The article basically claims that your media playback will be crippled in Windows Vista because of the new protected content pathways. This is false.

Say you've just bought Pink Floyd's "The Dark Side of the Moon", released as a Super Audio CD (SACD) in its 30th anniversary edition in 2003, and you want to play it under Vista. Since the S/PDIF link to your amplifier/speakers is regarded as insecure, Vista disables it, and you end up hearing a performance by Marcel Marceau instead of Pink Floyd.

This is an example of how the article is not only factually wrong on many issues but deliberately tries to be misleading.

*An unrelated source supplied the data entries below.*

(* ===== verification/VciRequests.v ===== *)
(** * VciRequests: the wallet's requests to an issuer

    src/internal/wallet/issuance_authcode.go: doDPoPRequest with its retries,
    the token request and its answer, the nonce endpoint, the credential request,
    one deferred request and the notification; issuance.go: credential response
    encryption, c_nonce and the retry of an invalid nonce; issuance_steps.go:
    requestAccessToken, refreshAccessToken and requestCredential.

    A pointer to a DPoP nonce is an argument and a result; [None] is nil.  Logs
    and debug warnings are not modelled.  JSON decoding into structs and the
    compact JWE of requests and responses are arguments. *)

From stdpp Require Import base list strings gmap.
From Stdlib Require Import ZArith Lia Ascii.
From S2P Require Import Prelude GoStrings GoValue Numbers Format Validity SDJWT WalletState DCQL Batch Present Certs IssuerAuth UriQuery Jwe.
From S2P Require Import Conc Deferred MdocPresent VciNet VciMetadata VciAuth.

Local Open Scope Z_scope.
(* ===== verification/VerifierRequest.v ===== *)
(** * VerifierRequest: the presentation requests of the demo verifier

    src/internal/demorp/verifier.go and src/internal/wallet/eudi_metadata.go:
    what a page may ask for, the queries and credential sets that become of it,
    the client identifier and the signed request object. *)

From stdpp Require Import base list strings gmap.
From Stdlib Require Import ZArith Lia Ascii.
From S2P Require Import Prelude GoStrings GoValue Format CredType Validity SDJWT WalletState Present.
From S2P Require Import Certs Rooms IssuerAuth VerifierChecks.

Local Open Scope Z_scope.

Definition TicketVCT : string := "urn:eudi-test:demo-ticket:1".

Record customCredentialTO := mkCustom {
  cc_Format : string; cc_VCT : string; cc_DocType : string; cc_Claims : list (list value); cc_Multiple : bool }.

Record createRequestBody := mkCreateBody {
  rb_Type : string; rb_Format : string; rb_VCT : string; rb_Ticket : string; rb_Multiple : bool;
  rb_Credentials : list customCredentialTO; rb_ClientIDScheme : string; rb_ClientID : string;
  rb_SigningKey : string; rb_VerifierInfo : list value; rb_Identity : string }.

(** ** What is asked for *)

(** Whether the SD-JWT and the mdoc form are wanted. *)
Definition normalizePIDFormat (format : string) : result why (bool * bool) :=
  let f := trim_space format in
  if contains [""; "both"] f then Ok (true, true)
  else if contains ["sd-jwt"; "sdjwt"; "dc+sd-jwt"] f then Ok (true, false)
  else if contains ["mdoc"; "mso_mdoc"] f then Ok (false, true)
  else Err (Text "format must be sd-jwt, mdoc or both").

Definition normalizePIDVCT (vct : string) : result why string :=
  let vct := trim_space vct in
  if (vct =? "")%string then Ok PIDVCT
  else if negb (has_prefix PIDVCTPrefix vct) then Err (Fmt "vct must be a PID type in %s" [Text PIDVCTPrefix])
  else Ok vct.

Record wanted := mkWanted { w_type : string; w_vct : string; w_docType : string; w_claims : list string; w_mdocClaims : list string }.

Definition pid_claims : list string := ["given_name"; "family_name"].

Definition wanted_ticket (ticketClaims : list string) (mode : string) (body : createRequestBody) : result why wanted :=
  if negb (mode =? "")%string
  then Err (Text "ticket applies to pid requests, which then ask for the ticket next to the PID")
  else
  let? formats := normalizePIDFormat (rb_Format body) in
  if negb formats.1 then Err (Text "the demo ticket only exists as an SD-JWT VC")
  else Ok (mkWanted "ticket" TicketVCT "" ticketClaims []).

Definition wanted_pid (mode : string) (body : createRequestBody) : result why wanted :=
  let? formats := normalizePIDFormat (rb_Format body) in
  let? requested := normalizePIDVCT (rb_VCT body) in
  let '(wantSDJWT, wantMDOC) := formats in
  let domestic := negb (requested =? PIDVCT)%string in
  if domestic && wantMDOC && negb wantSDJWT
  then Err (Fmt "a credential type has no mdoc form: every PID carries the doctype %s, so ask for the PID in mdoc instead" [Text PIDDocType])
  else
  if (mode =? "combined")%string && negb wantSDJWT
  then Err (Text "ticket: combined needs the SD-JWT PID in the request, so use format sd-jwt or both")
  else
  let mdoc := wantMDOC && negb domestic in
  Ok (mkWanted (rb_Type body) (if wantSDJWT then requested else "") (if mdoc then PIDDocType else "")
        (if wantSDJWT then pid_claims else []) (if mdoc then pid_claims else [])).

Definition wanted_of (ticketClaims : list string) (body : createRequestBody) : result why wanted :=
  let mode := trim_space (rb_Ticket body) in
  if negb (contains [""; "combined"; "optional"] mode) then Err (Fmt "ticket must be %s or %s" [Text (quoted "combined"); Text (quoted "optional")])
  else if contains [""; "ticket"] (rb_Type body) then wanted_ticket ticketClaims mode body
  else if (rb_Type body =? "pid")%string then wanted_pid mode body
  else Err (Text "type must be ticket or pid").

(** ** The query *)

Definition sdjwt_id (w : wanted) : string := if negb (w_vct w =? "")%string then w_type w else "".
Definition mdoc_id (w : wanted) : string := if negb (w_docType w =? "")%string then w_type w +:+ "_mdoc" else "".
Definition ticket_id (mode : string) : string := if negb (mode =? "")%string then "ticket" else "".

Definition request_queries (ticketClaims : list string) (w : wanted) (mode : string) (multiple : bool) : list credentialQuery :=
  (if negb (w_vct w =? "")%string then [mkQuery (sdjwt_id w) "dc+sd-jwt" (w_vct w) "" (namePaths "" (w_claims w)) multiple [] ""] else [])
  ++ (if negb (w_docType w =? "")%string
      then [mkQuery (mdoc_id w) "mso_mdoc" "" (w_docType w) (namePaths (w_docType w) (w_mdocClaims w)) multiple [] ""] else [])
  ++ (if negb (mode =? "")%string then [mkQuery "ticket" "dc+sd-jwt" TicketVCT "" (namePaths "" ticketClaims) multiple [] "ticket"] else []).

Definition pidOptions (w : wanted) : list (list string) :=
  map (fun id => [id]) (List.filter (fun id => negb (id =? "")%string) [sdjwt_id w; mdoc_id w]).

Definition request_sets (w : wanted) (mode : string) : list credentialSet :=
  if (mode =? "combined")%string then [mkSet ([sdjwt_id w; ticket_id mode] :: pidOptions w) false]
  else if (mode =? "optional")%string then [mkSet (pidOptions w) false; mkSet [[ticket_id mode]] true]
  else if (1 <? length (pidOptions w))%nat then [mkSet (pidOptions w) false] else [].

Definition custom_query (i : nat) (c : customCredentialTO) : result why credentialQuery :=
  let format := trim_space (cc_Format c) in
  if (format =? "dc+sd-jwt")%string && (trim_space (cc_VCT c) =? "")%string then Err (Text "a dc+sd-jwt credential needs a vct")
  else if (format =? "mso_mdoc")%string && (trim_space (cc_DocType c) =? "")%string then Err (Text "an mso_mdoc credential needs a doctype")
  else if negb (format =? "dc+sd-jwt")%string && negb (format =? "mso_mdoc")%string then Err (Text "format must be dc+sd-jwt or mso_mdoc")
  else
  let id := "cred_" +:+ itoa (Z.of_nat i) in
  let paths := List.filter (fun path => (0 <? length path)%nat) (cc_Claims c) in
  Ok (mkQuery id format (cc_VCT c) (cc_DocType c) paths (cc_Multiple c) [] id).

Fixpoint custom_queries (i : nat) (l : list customCredentialTO) : result why (list credentialQuery) :=
  match l with
  | [] => Ok []
  | c :: l => let? q := custom_query i c in let? rest := custom_queries (S i) l in Ok (q :: rest)
  end.

(** ** Signing material and the request object *)

Inductive pem_key (K : Type) : Type := BadKey (e : why) | NotEC | ECKeyOf (k : K).
Arguments BadKey {K} e.
Arguments NotEC {K}.
Arguments ECKeyOf {K} k.

Section material.
Context {jose : Jose} {json : Json} {hash : Hash} {pki : Pki} {signer : Signer}.
(** The PEM decoder of the standard library, block by block, its key parsers,
    the DNS names of a certificate, and whether one is a self-signed root
    ([RawSubject], [RawIssuer] and [CheckSignatureFrom]). *)
Context (pem_blocks : string -> list (string * string)).
Context (ParseECPrivateKey ParsePKCS8PrivateKey : string -> pem_key PrivateKey).
Context (DNSNames : X509Cert -> list string) (self_signed_root : X509Cert -> bool).

Fixpoint parse_bundle (blocks : list (string * string)) (key : option PrivateKey) (chain : list X509Cert) :
    result why (option PrivateKey * list X509Cert) :=
  match blocks with
  | [] => Ok (key, chain)
  | (type, bytes) :: blocks =>
      if (type =? "EC PRIVATE KEY")%string then
        match ParseECPrivateKey bytes with
        | ECKeyOf k => parse_bundle blocks (Some k) chain
        | BadKey e => Err (Fmt "parsing EC private key: %w" [e])
        | NotEC => Err (Text "parsing EC private key")
        end
      else if (type =? "PRIVATE KEY")%string then
        match ParsePKCS8PrivateKey bytes with
        | ECKeyOf k => parse_bundle blocks (Some k) chain
        | BadKey e => Err (Fmt "parsing private key: %w" [e])
        | NotEC => Err (Text "the signing key must be an EC key")
        end
      else if (type =? "CERTIFICATE")%string then
        match ParseCertificate bytes with
        | Some c => parse_bundle blocks key (chain ++ [c])
        | None => Err (Text "parsing certificate: %w")
        end
      else parse_bundle blocks key chain
  end.

Definition parseSigningKeyBundle (pemBundle : string) : result why (PrivateKey * list X509Cert) :=
  let? found := parse_bundle (pem_blocks pemBundle) None [] in
  match found with
  | (None, _) => Err (Text "the signing key PEM carries no private key")
  | (Some _, []) => Err (Text "the signing key PEM carries no certificate")
  | (Some key, chain) => Ok (key, chain)
  end.

Definition X509HashClientID (leaf : X509Cert) : string := "x509_hash:" +:+ EncodeBase64URL (sha256 (cert_Raw leaf)).

Definition customClientID (scheme : string) (chain : list X509Cert) (responseURI preRegistered : string) : result why string :=
  if (scheme =? "x509_hash")%string then
    match chain with [] => Err (Text "x509_hash needs a signing certificate") | leaf :: _ => Ok (X509HashClientID leaf) end
  else if (scheme =? "x509_san_dns")%string then
    match chain with
    | [] => Err (Text "x509_san_dns needs a signing certificate")
    | leaf :: _ =>
        match DNSNames leaf with
        | [] => Err (Text "x509_san_dns needs a certificate with a DNS SAN, so supply a signing key whose certificate carries one")
        | name :: _ => Ok ("x509_san_dns:" +:+ name)
        end
    end
  else if (scheme =? "redirect_uri")%string then Ok ("redirect_uri:" +:+ responseURI)
  else if (scheme =? "pre-registered")%string
  then Ok (if negb (trim_space preRegistered =? "")%string then trim_space preRegistered else "eudi-dev-demo-verifier")
  else Err (Fmt "unknown client_id scheme %q, use x509_hash, x509_san_dns, redirect_uri or pre-registered" [Text scheme]).

Definition WithoutSelfSignedTrustAnchor (chain : list X509Cert) : list X509Cert :=
  match last chain with
  | None => []
  | Some root => if self_signed_root root then removelast chain else chain
  end.

Definition buildJWSX5C (certs : list X509Cert) : list string :=
  let chain := match WithoutSelfSignedTrustAnchor certs with [] => certs | chain => chain end in
  map (fun cert => Std_Encode (cert_Raw cert)) chain.

Definition SignRequestObjectJWT (claims : object) (signingKey : PrivateKey) (signerCerts : list X509Cert) : result present_error string :=
  let x5c := buildJWSX5C signerCerts in
  Sign ([("alg", VString "ES256"); ("typ", VString "oauth-authz-req+jwt")]
        ++ (match x5c with [] => [] | _ => [("x5c", strings x5c)] end)) claims (Some signingKey).

(** The public key for the encrypted response. *)
Definition responseEncryptionMetadata (key : ECKey) : object :=
  let '(x, y) := default ("", "") (ec_coords key) in
  [("jwks", VObj [("keys", VArr [VObj [
      ("kty", VString "EC"); ("crv", VString "P-256"); ("use", VString "enc"); ("alg", VString "ECDH-ES");
      ("kid", VString "demo-verifier-response-enc"); ("x", VString (EncodeBase64URL x)); ("y", VString (EncodeBase64URL y))]])]);
   ("encrypted_response_enc_values_supported", strings ["A128GCM"; "A256GCM"]);
   ("vp_formats_supported", VObj [
      ("dc+sd-jwt", VObj [("sd-jwt_alg_values", strings ["ES256"]); ("kb-jwt_alg_values", strings ["ES256"])]);
      ("mso_mdoc", VObj [("issuerauth_alg_values", VArr [VInt KInt (-7)]); ("deviceauth_alg_values", VArr [VInt KInt (-7)])])])].

Definition encryption_metadata (req : requestState) : object :=
  match rq_encKey req with Some key => responseEncryptionMetadata key | None => [] end.

(** The claims of the signed request object. *)
Definition request_claims (now : time) (req : requestState) (responseURI : string) (verifierInfo : list value) : object :=
  [("iss", VString (rq_clientID req)); ("aud", VString "https://self-issued.me/v2");
   ("iat", VInt KInt64 (Unix now)); ("exp", VInt KInt64 (Unix (rq_expires req)));
   ("client_id", VString (rq_clientID req)); ("response_type", VString "vp_token"); ("response_mode", VString "direct_post.jwt");
   ("response_uri", VString responseURI); ("nonce", VString (rq_nonce req)); ("state", VString (rq_id req));
   ("dcql_query", VObj (dcqlQuery (rq_queries req) (rq_sets req))); ("client_metadata", VObj (encryption_metadata req))]
  ++ (match verifierInfo with [] => [] | l => [("verifier_info", VArr l)] end).
End material.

He is perfectly true in saying that the SACD version won't play under Windows Vista, but that's not because of Microsoft. It won't play on any PC, Windows, Macintosh, Linux or any other PC operating system because Sony won't licence the drive for use in a PC.

We'll assume he means the CD Audio version... Well he's wrong. The protected media pipelines in Windows Vista, don't apply for any content on the market today, which includes HD DVD and Blu-ray discs on sale at the moment.

The protected media pipelines will only be activated on content that requests it. HD DVD and Blu-ray both have this in the specification and the general feeling going around is the film studios won't start using this until at least 2011.

When you actually place one of these discs into a Windows Vista machine, the disc, or more accurately whatever application you use to play the disc, can ask the system what level of protection it supports. The system can return things like, all drivers are signed or video is going over HDMI, and so on. The application then can decide if it wants to; play the full quality content, downgrade the quality or refuse playback completely.

One of the things the trolls on the Microsoft newsgroups keep going on about is they'll just use Linux, or stick with Windows XP. They both fail to grasp and the article in question deliberately misleads them into thinking that full quality content will work on Windows XP or the Macintosh, or on Linux. Guess what? It won't.

The disc and playback application will ask the system how secure it is, and won't get a reply; it'll then play it in low quality mode or can refuse to play it back at all.

If you want to blame someone for all this, go talk to the MPAA. They're the people who said they didn't want full quality playback on PCs to try and reduce piracy. Microsoft offered a solution; they'll provide a way for the disc and application to know how secure the platform is so it can decide if it wants to playback in high quality.

So if you want your future HD DVD or Blu-ray films, when they start using the higher level copy protection, to playback at full quality, you'll need to use Windows Vista, or a future operating system with a similar technology. That goes for Mac OS, if they don't already have such a system and Linux too.

I'll stress again:

Windows Vista won't degrade or refuse to play your existing media, CDs, DVDs etc.

It won't decide to shutdown outputs to try and prevent copying with your existing media, it'll behave exactly like Windows XP.

The protected media pathways are only activated when protected content requests them.

HD DVD and Blu-ray films on the market today don't use this level of protection, and aren't expected to for several years yet.

The operating system doesn't decide what can play and what cannot play; it just reports the level of protection the system supports.

Full quality playback of protected content will only work on operating systems that support it. That means Apple will have to build a similar system for Mac OS, and something will have to be done with Linux, otherwise you just get low quality, or none at all.

If you read something that sounds nuts, it probably is nuts.

So what we need to do is pressure the film industry, not Microsoft, and make sure they don't roll out this level of copy protection and in my opinion give up the whole DRM effort entirely.

Thanks to Larry Osterman and Paolo Marcucci for information they shared on this topic on the Channel 9 forums.

Update 20th January 2007: Microsoft have addressed this issue on the Windows Vista team blog essentially re-enforcing what I've already written and covering some areas of the paper I didn't have the information I needed to address.